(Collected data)
(* ===== verification/ModelManager.v ===== *)
(** The model manager ([acdp-llm/src/model_management.rs]): the models found on
    the disk and listed by the registries, downloads, the loaded engine, and
    the status it announces.  The disk is a tree, the answers of the network
    and of the file system are arguments, and so is the creation of an engine,
    which is a call into the binding. *)

From S2P Require Import Prelude Messages Transform Text Routing ParamValidation IpcServer ModelConfig.

Module ModelInfo.
Record t : Type := mk { name : string; path : PathBuf.t; size_bytes : Z; is_cached : bool }.
End ModelInfo.

Module ModelStatus.
Inductive t : Type := NotLoaded | Loading | Ready | Error (msg : string).

#[global] Instance t_eq_dec : EqDecision t.
Proof. solve_decision. Defined.

(** [Display] *)
Definition to_string (self : t) : string :=
  match self with
  | NotLoaded => "NotLoaded"
  | Loading => "Loading"
  | Ready => "Ready"
  | Error msg => "Error: " +:+ msg
  end.
End ModelStatus.

Module DownloadProgress.
Record t : Type := mk {
  model_name : string;
  bytes_downloaded : Z;
  total_bytes : option Z;
  percentage : f32
}.
End DownloadProgress.

Module ModelStatusUpdate.
Inductive t : Type :=
| StatusChanged (status : ModelStatus.t)
| DownloadProgress_ (progress : DownloadProgress.t)
| ModelReady (name : string) (path : PathBuf.t).
End ModelStatusUpdate.

(** What is on the disk below a path; a file's length and a directory's entries
    as the system gives them *)
Module Node.
#[warnings="-register-all"]
Inductive t : Type :=
| File (len : option Z)
| Dir (entries : Res (list (Res (string * t) string)) string).

Definition file_len (len : option Z) : Z := from_option id 0 len.
End Node.

(** What the machine gives: the disk, and the registries that are asked, with
    the outcome of their requests, a successful status, and its body *)
Module Machine.
Section machine.
Context `{JN : JsonNumbers}.
Definition Fetched : Type := Res (bool * Res Value string) string.
Record t : Type := mk {
  home_dir : option PathBuf.t;
  disk : PathBuf.t -> option Node.t;
  hf_token : option string;
  huggingface : Fetched;
  enable_kaggle_fetch : bool;
  kaggle : Fetched
}.
End machine.
Arguments t : clear implicits.
Arguments t {JN}.
End Machine.

(** What a download meets: each chunk with the outcome of writing it *)
Module Download.
Record t : Type := mk {
  dir_made : Res unit string;
  response : Res (Res (option Z) string) string;
  created : Res unit string;
  chunks : list (Res (Z * Res unit string) string);
  flushed : Res unit string;
  renamed : Res unit string
}.
End Download.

(Work request) Set down, exactly as they stand above, the lines starting with the line with "total_bytes : option Z;" and going on through the line with "the outcome of their", and no others.

(Reply to the task)
  total_bytes : option Z;
  percentage : f32
}.
End DownloadProgress.

Module ModelStatusUpdate.
Inductive t : Type :=
| StatusChanged (status : ModelStatus.t)
| DownloadProgress_ (progress : DownloadProgress.t)
| ModelReady (name : string) (path : PathBuf.t).
End ModelStatusUpdate.

(** What is on the disk below a path; a file's length and a directory's entries
    as the system gives them *)
Module Node.
#[warnings="-register-all"]
Inductive t : Type :=
| File (len : option Z)
| Dir (entries : Res (list (Res (string * t) string)) string).

Definition file_len (len : option Z) : Z := from_option id 0 len.
End Node.

(** What the machine gives: the disk, and the registries that are asked, with
    the outcome of their requests, a successful status, and its body *)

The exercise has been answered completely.